BEGIN Input

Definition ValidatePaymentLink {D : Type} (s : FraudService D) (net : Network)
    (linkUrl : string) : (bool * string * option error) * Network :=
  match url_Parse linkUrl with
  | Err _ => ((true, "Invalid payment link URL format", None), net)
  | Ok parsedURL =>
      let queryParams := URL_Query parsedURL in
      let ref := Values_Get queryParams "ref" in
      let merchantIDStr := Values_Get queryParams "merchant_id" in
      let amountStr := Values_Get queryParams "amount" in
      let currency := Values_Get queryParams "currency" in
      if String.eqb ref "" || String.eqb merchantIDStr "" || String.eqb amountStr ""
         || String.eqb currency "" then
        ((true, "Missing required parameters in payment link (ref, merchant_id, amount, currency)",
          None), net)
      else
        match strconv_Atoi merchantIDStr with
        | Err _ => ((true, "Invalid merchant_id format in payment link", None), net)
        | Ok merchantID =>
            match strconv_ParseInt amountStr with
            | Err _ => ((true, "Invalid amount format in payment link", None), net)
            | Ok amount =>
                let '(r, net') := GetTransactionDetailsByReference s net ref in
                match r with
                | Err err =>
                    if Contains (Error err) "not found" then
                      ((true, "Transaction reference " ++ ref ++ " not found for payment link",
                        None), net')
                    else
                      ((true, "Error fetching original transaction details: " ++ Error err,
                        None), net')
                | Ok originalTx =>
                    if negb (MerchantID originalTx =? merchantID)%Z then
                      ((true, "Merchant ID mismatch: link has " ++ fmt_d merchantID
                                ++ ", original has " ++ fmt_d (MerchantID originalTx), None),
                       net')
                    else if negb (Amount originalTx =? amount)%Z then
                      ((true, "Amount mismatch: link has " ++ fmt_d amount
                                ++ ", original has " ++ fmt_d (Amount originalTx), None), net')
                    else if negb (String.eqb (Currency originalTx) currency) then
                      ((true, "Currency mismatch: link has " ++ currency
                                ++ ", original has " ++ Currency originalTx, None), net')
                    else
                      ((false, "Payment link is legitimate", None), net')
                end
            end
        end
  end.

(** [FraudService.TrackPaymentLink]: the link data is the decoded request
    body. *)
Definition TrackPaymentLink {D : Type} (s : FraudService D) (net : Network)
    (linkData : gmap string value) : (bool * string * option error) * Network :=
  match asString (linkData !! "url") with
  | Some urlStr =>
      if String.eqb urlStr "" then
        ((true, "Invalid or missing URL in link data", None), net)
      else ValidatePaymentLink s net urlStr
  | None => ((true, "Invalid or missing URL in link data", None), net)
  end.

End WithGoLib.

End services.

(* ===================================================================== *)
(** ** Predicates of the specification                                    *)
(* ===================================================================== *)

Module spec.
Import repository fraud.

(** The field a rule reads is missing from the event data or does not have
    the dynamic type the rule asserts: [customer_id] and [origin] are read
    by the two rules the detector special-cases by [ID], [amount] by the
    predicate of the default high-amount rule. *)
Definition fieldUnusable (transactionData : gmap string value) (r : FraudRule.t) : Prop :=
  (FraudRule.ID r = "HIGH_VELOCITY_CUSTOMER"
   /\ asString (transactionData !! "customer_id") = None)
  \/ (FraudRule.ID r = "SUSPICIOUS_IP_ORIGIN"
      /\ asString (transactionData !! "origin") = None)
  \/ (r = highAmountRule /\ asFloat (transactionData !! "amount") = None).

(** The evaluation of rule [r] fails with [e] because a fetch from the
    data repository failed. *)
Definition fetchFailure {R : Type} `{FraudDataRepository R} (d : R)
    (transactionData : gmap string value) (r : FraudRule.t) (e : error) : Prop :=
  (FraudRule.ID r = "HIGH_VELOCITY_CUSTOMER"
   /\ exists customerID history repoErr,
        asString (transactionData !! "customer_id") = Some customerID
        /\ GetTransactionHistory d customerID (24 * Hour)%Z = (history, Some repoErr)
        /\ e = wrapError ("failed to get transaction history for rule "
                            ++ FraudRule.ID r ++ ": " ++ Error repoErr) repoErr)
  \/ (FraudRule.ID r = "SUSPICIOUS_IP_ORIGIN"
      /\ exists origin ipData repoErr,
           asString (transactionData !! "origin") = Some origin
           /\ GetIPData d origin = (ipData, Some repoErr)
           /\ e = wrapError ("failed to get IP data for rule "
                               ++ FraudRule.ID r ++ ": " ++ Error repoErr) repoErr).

END Input

* **What is required**
What is wanted is every line above, written out exactly.

* **Response to the exercise**
Definition ValidatePaymentLink {D : Type} (s : FraudService D) (net : Network)
    (linkUrl : string) : (bool * string * option error) * Network :=
  match url_Parse linkUrl with
  | Err _ => ((true, "Invalid payment link URL format", None), net)
  | Ok parsedURL =>
      let queryParams := URL_Query parsedURL in
      let ref := Values_Get queryParams "ref" in
      let merchantIDStr := Values_Get queryParams "merchant_id" in
      let amountStr := Values_Get queryParams "amount" in
      let currency := Values_Get queryParams "currency" in
      if String.eqb ref "" || String.eqb merchantIDStr "" || String.eqb amountStr ""
         || String.eqb currency "" then
        ((true, "Missing required parameters in payment link (ref, merchant_id, amount, currency)",
          None), net)
      else
        match strconv_Atoi merchantIDStr with
        | Err _ => ((true, "Invalid merchant_id format in payment link", None), net)
        | Ok merchantID =>
            match strconv_ParseInt amountStr with
            | Err _ => ((true, "Invalid amount format in payment link", None), net)
            | Ok amount =>
                let '(r, net') := GetTransactionDetailsByReference s net ref in
                match r with
                | Err err =>
                    if Contains (Error err) "not found" then
                      ((true, "Transaction reference " ++ ref ++ " not found for payment link",
                        None), net')
                    else
                      ((true, "Error fetching original transaction details: " ++ Error err,
                        None), net')
                | Ok originalTx =>
                    if negb (MerchantID originalTx =? merchantID)%Z then
                      ((true, "Merchant ID mismatch: link has " ++ fmt_d merchantID
                                ++ ", original has " ++ fmt_d (MerchantID originalTx), None),
                       net')
                    else if negb (Amount originalTx =? amount)%Z then
                      ((true, "Amount mismatch: link has " ++ fmt_d amount
                                ++ ", original has " ++ fmt_d (Amount originalTx), None), net')
                    else if negb (String.eqb (Currency originalTx) currency) then
                      ((true, "Currency mismatch: link has " ++ currency
                                ++ ", original has " ++ Currency originalTx, None), net')
                    else
                      ((false, "Payment link is legitimate", None), net')
                end
            end
        end
  end.

(** [FraudService.TrackPaymentLink]: the link data is the decoded request
    body. *)
Definition TrackPaymentLink {D : Type} (s : FraudService D) (net : Network)
    (linkData : gmap string value) : (bool * string * option error) * Network :=
  match asString (linkData !! "url") with
  | Some urlStr =>
      if String.eqb urlStr "" then
        ((true, "Invalid or missing URL in link data", None), net)
      else ValidatePaymentLink s net urlStr
  | None => ((true, "Invalid or missing URL in link data", None), net)
  end.

End WithGoLib.

End services.

(* ===================================================================== *)
(** ** Predicates of the specification                                    *)
(* ===================================================================== *)

Module spec.
Import repository fraud.

(** The field a rule reads is missing from the event data or does not have
    the dynamic type the rule asserts: [customer_id] and [origin] are read
    by the two rules the detector special-cases by [ID], [amount] by the
    predicate of the default high-amount rule. *)
Definition fieldUnusable (transactionData : gmap string value) (r : FraudRule.t) : Prop :=
  (FraudRule.ID r = "HIGH_VELOCITY_CUSTOMER"
   /\ asString (transactionData !! "customer_id") = None)
  \/ (FraudRule.ID r = "SUSPICIOUS_IP_ORIGIN"
      /\ asString (transactionData !! "origin") = None)
  \/ (r = highAmountRule /\ asFloat (transactionData !! "amount") = None).

(** The evaluation of rule [r] fails with [e] because a fetch from the
    data repository failed. *)
Definition fetchFailure {R : Type} `{FraudDataRepository R} (d : R)
    (transactionData : gmap string value) (r : FraudRule.t) (e : error) : Prop :=
  (FraudRule.ID r = "HIGH_VELOCITY_CUSTOMER"
   /\ exists customerID history repoErr,
        asString (transactionData !! "customer_id") = Some customerID
        /\ GetTransactionHistory d customerID (24 * Hour)%Z = (history, Some repoErr)
        /\ e = wrapError ("failed to get transaction history for rule "
                            ++ FraudRule.ID r ++ ": " ++ Error repoErr) repoErr)
  \/ (FraudRule.ID r = "SUSPICIOUS_IP_ORIGIN"
      /\ exists origin ipData repoErr,
           asString (transactionData !! "origin") = Some origin
           /\ GetIPData d origin = (ipData, Some repoErr)
           /\ e = wrapError ("failed to get IP data for rule "
                               ++ FraudRule.ID r ++ ": " ++ Error repoErr) repoErr).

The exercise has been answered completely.